Ink and Longing
Copyright© 2026 by Megumi Kashuahara
Epilogue
Autumn came again.
The same autumn light that had been falling across Hanyang for a thousand years — low and gold and entirely indifferent to the small human stories it illuminated — fell across a different courtyard than it had the year before.
Not the outer wing of a dead man’s compound.
A house.
Their house.
Small by the standards of Joon-seo’s position, which would grow — they both knew it would grow, Senior Scholar Choi had opinions about his most gifted appointment’s trajectory that he expressed with the frequency of a man who had been right about things for a long time and knew it. But for now — small. Theirs. With a library that had been the first room they furnished and a courtyard with a plum tree that Joon-seo had planted in April because she had been embroidering plum blossoms for twenty years and he thought she should have a real one to look at.
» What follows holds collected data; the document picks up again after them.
(** * Kirana register: lock manager, cache-aside helper, transaction
    workflow and report aggregator

    A shallow embedding of the coordination layer of the kirana-store
    backend (NestJS / TypeScript):

    - [src/core/services/distributed-lock.service.ts]  (DistributedLockService)
    - [src/core/services/cache.service.ts]             (CacheService)
    - [src/use-cases/transaction/services/transaction.service.ts]
                                                        (TransactionService)
    - [src/use-cases/transaction/controllers/transaction.controller.ts]

    Asynchronous methods are computations in a state-and-exception monad
    over a [World] that holds the Redis keyspace, the wall clock, the
    Mongo [transactions] collection, the schedule of transport faults and
    the trace of every interaction with a collaborator.  JavaScript
    numbers that carry money or exchange rates are IEEE-754 doubles
    ([PrimFloat.float]); counters, durations and time values are [Z]. *)

From Stdlib Require Import ZArith Lia.
From Stdlib Require Import Floats.PrimFloat Floats.SpecFloat Floats.FloatOps
  Floats.FloatAxioms.
From stdpp Require Import gmap strings list sorting pretty.

Set Warnings "-register-all".

Local Open Scope string_scope.
Local Open Scope list_scope.
Local Open Scope Z_scope.

(** ** JavaScript values *)

(** The values that travel through the cache: what [JSON.parse] can
    return and what a producer function can resolve to. *)
Inductive JsValue : Type :=
| JsUndefined
| JsNull
| JsBool (b : bool)
| JsNumber (x : float)
| JsString (s : string)
| JsObject (props : list (string * JsValue)).

(** ToBoolean: [undefined], [null], [false], [0], [-0], [NaN] and the
    empty string are falsy; every object is truthy. *)
Definition truthy (v : JsValue) : bool :=
  match v with
  | JsUndefined | JsNull => false
  | JsBool b => b
  | JsNumber x => negb (is_zero x || is_nan x)
  | JsString s => negb (String.eqb s EmptyString)
  | JsObject _ => true
  end.

(** ToBoolean on the [string | null] results of the Redis client. *)
Definition truthy_str (o : option string) : bool :=
  match o with
  | Some s => negb (String.eqb s EmptyString)
  | None => false
  end.

Fixpoint own_prop (k : string) (props : list (string * JsValue)) : JsValue :=
  match props with
  | [] => JsUndefined
  | (k', v) :: rest => if String.eqb k k' then v else own_prop k rest
  end.

(** The parts of the JavaScript runtime that are taken as given: the JSON
    codec ([None] is a thrown exception: a TypeError of [JSON.stringify],
    a SyntaxError of [JSON.parse]), the string case of ToNumber,
    [Date.parse] ([None] is NaN, an invalid date) and the offset of the
    host's time zone from UTC in milliseconds: [LocalTZA t true] is the
    offset in effect at the instant [t], [LocalTZA t false] the offset
    with which the local time [t] is read (the choice at a transition is
    the host's). *)
Class Runtime : Type := {
  JSON_stringify : JsValue -> option string;
  JSON_parse : string -> option JsValue;
  StringToNumber : string -> float;
  Date_parse : string -> option Z;
  LocalTZA : Z -> bool -> Z
}.

(** ToNumber; a plain object converts through "[object Object]" to NaN. *)
Definition ToNumber `{Runtime} (v : JsValue) : float :=
  match v with
  | JsUndefined => nan
  | JsNull => zero
  | JsBool b => if b then one else zero
  | JsNumber x => x
  | JsString s => StringToNumber s
  | JsObject _ => nan
  end.

(** ** Dates (ECMAScript time values) *)

Definition msPerDay : Z := 86400000.

Definition Day (t : Z) : Z := t / msPerDay.
Definition TimeWithinDay (t : Z) : Z := t mod msPerDay.

Definition DaysInYear (y : Z) : Z :=
  if negb (y mod 4 =? 0) then 365
  else if negb (y mod 100 =? 0) then 366
  else if negb (y mod 400 =? 0) then 365
  else 366.

Definition DayFromYear (y : Z) : Z :=
  365 * (y - 1970) + (y - 1969) / 4 - (y - 1901) / 100 + (y - 1601) / 400.

(** The largest [y] whose first day is not after day [d]: the mean year
    of 146097/400 days gives an estimate that is off by at most one. *)
Definition YearFromDay (d : Z) : Z :=
  let y := 1970 + d * 400 / 146097 in
  if DayFromYear (y + 1) <=? d then y + 1
  else if d <? DayFromYear y then y - 1
  else y.

Definition YearFromTime (t : Z) : Z := YearFromDay (Day t).
Definition InLeapYear (t : Z) : Z :=
  if DaysInYear (YearFromTime t) =? 366 then 1 else 0.
Definition DayWithinYear (t : Z) : Z := Day t - DayFromYear (YearFromTime t).

(** Number of days of the year before month [m] (0 = January). *)
Definition monthStart (m leap : Z) : Z :=
  if m =? 0 then 0
  else if m =? 1 then 31
  else if m =? 2 then 59 + leap
  else if m =? 3 then 90 + leap
  else if m =? 4 then 120 + leap
  else if m =? 5 then 151 + leap
  else if m =? 6 then 181 + leap
  else if m =? 7 then 212 + leap
  else if m =? 8 then 243 + leap
  else if m =? 9 then 273 + leap
  else if m =? 10 then 304 + leap
  else 334 + leap.

Definition MonthFromTime (t : Z) : Z :=
  let d := DayWithinYear t in
  let leap := InLeapYear t in
  if d <? 31 then 0
  else if d <? 59 + leap then 1
  else if d <? 90 + leap then 2
  else if d <? 120 + leap then 3
  else if d <? 151 + leap then 4
  else if d <? 181 + leap then 5
  else if d <? 212 + leap then 6
  else if d <? 243 + leap then 7
  else if d <? 273 + leap then 8
  else if d <? 304 + leap then 9
  else if d <? 334 + leap then 10
  else 11.

Definition DateFromTime (t : Z) : Z :=
  DayWithinYear t - monthStart (MonthFromTime t) (InLeapYear t) + 1.

(** 0 is Sunday. *)
Definition WeekDay (t : Z) : Z := (Day t + 4) mod 7.

(** The day number of the [date]-th day of month [month] of [year];
    months outside 0..11 carry into the year, dates outside the month
    carry into the neighbouring months. *)
Definition MakeDay (year month date : Z) : Z :=
  let ym := year + month / 12 in
  let mn := month mod 12 in
  DayFromYear ym + monthStart mn (if DaysInYear ym =? 366 then 1 else 0)
  + date - 1.

Definition MakeDate (day time : Z) : Z := day * msPerDay + time.

Definition TimeClip (t : Z) : option Z :=
  if Z.abs t <=? 8640000000000000 then Some t else None.

(** ** Exceptions *)

Inductive Exn : Type :=
| ConflictException (msg : string)
| ServiceUnavailableException (msg : string)
| TypeError (msg : string)
| SyntaxError
| RedisError (msg : string)
| AxiosError
| MongoError
| ValidationError (msg : string).

(** ** Domain records *)

Inductive TransactionType : Type := CREDIT | DEBIT.

(** The [Currency] enum is not part of the sources at hand; a currency is
    its code, which is also the key into the provider's rate table. *)
Definition Currency : Type := string.
Definition Currency_INR : Currency := "INR".

(** A [Date] is its time value: milliseconds since the epoch, or [None]
    for NaN (an invalid date). *)
Definition Date : Type := option Z.

Section DateMethods.
Context {rt : Runtime}.

Definition LocalTime (t : Z) : Z := t + LocalTZA t true.
Definition UTC (t : Z) : Z := t - LocalTZA t false.

(** [Date.prototype.getDate], [getMonth]: NaN on an invalid date. *)
Definition Date_getDate (d : Date) : option Z :=
  t ← d; Some (DateFromTime (LocalTime t)).

Definition Date_getMonth (d : Date) : option Z :=
  t ← d; Some (MonthFromTime (LocalTime t)).

(** [Date.prototype.setDate(date)], [setMonth(month)], giving the date
    object's new time value. *)
Definition Date_setDate (d : Date) (date : option Z) : Date :=
  t ← d; dt ← date;
  let lt := LocalTime t in
  TimeClip (UTC (MakeDate (MakeDay (YearFromTime lt) (MonthFromTime lt) dt)
                          (TimeWithinDay lt))).

Definition Date_setMonth (d : Date) (month : option Z) : Date :=
  t ← d; m ← month;
  let lt := LocalTime t in
  TimeClip (UTC (MakeDate (MakeDay (YearFromTime lt) m (DateFromTime lt))
                          (TimeWithinDay lt))).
She had stood in the courtyard looking at the small planted tree for a long time.
Then she had gone inside and embroidered it.
The real one. Finally. From life.
It was the best thing she had ever made.
She was at her writing table when she heard him at the gate.
Not Lord Bak’s outer study. Not a borrowed room with a chaperone in the next room. Not a garden engineered for a second meeting or a path walked past on purpose.
Their gate.
His footsteps on their stones.
She knew them the way she knew brushwork — in the weight and pace of them, in what they told her about how the day had been. Today they were even. Unhurried. The footsteps of a man coming home from work he found meaningful to a place he wanted to be.
She picked up her brush.
She kept writing.
He came through the door with the contained energy she had loved since before she knew she loved it and stopped behind her and looked at what she was writing over her shoulder with the complete unhurried attention that was simply how he existed in the world.
“Zhuangzi,” he said.
“A new commentary,” she said. “On the butterfly passage.”
“Your reading or mine?”
“Mine,” she said. “Obviously.”
She felt him smile against the top of her head.
“Obviously,” he agreed.
He set his hand on her shoulder — warm, present, the ink-stained fingers she had been reading since October — and read what she had written with the focused silence of a man who receives her words the way he had always received them.
Completely.
“This is better than anything I’ve written,” he said.
“I know,” she said.
He laughed.
The real laugh. The one she had felt against her chest like a second heartbeat in a winter garden on a Thursday afternoon and had been hearing every day since and had not once taken for granted.
She put down her brush.
She turned.
He was looking at her the way he had looked at her since October — the way that had not changed, had not dimmed, had not become habit or furniture or the comfortable blindness of people who stop seeing each other. The complete specific attention. The there she is of it, still, after everything, every time.
She had stopped being surprised by it.
She had not stopped being grateful for it.
“How was the Hongmungwan?” she said.
“Senior Scholar Choi has opinions about the water management proposal,” he said.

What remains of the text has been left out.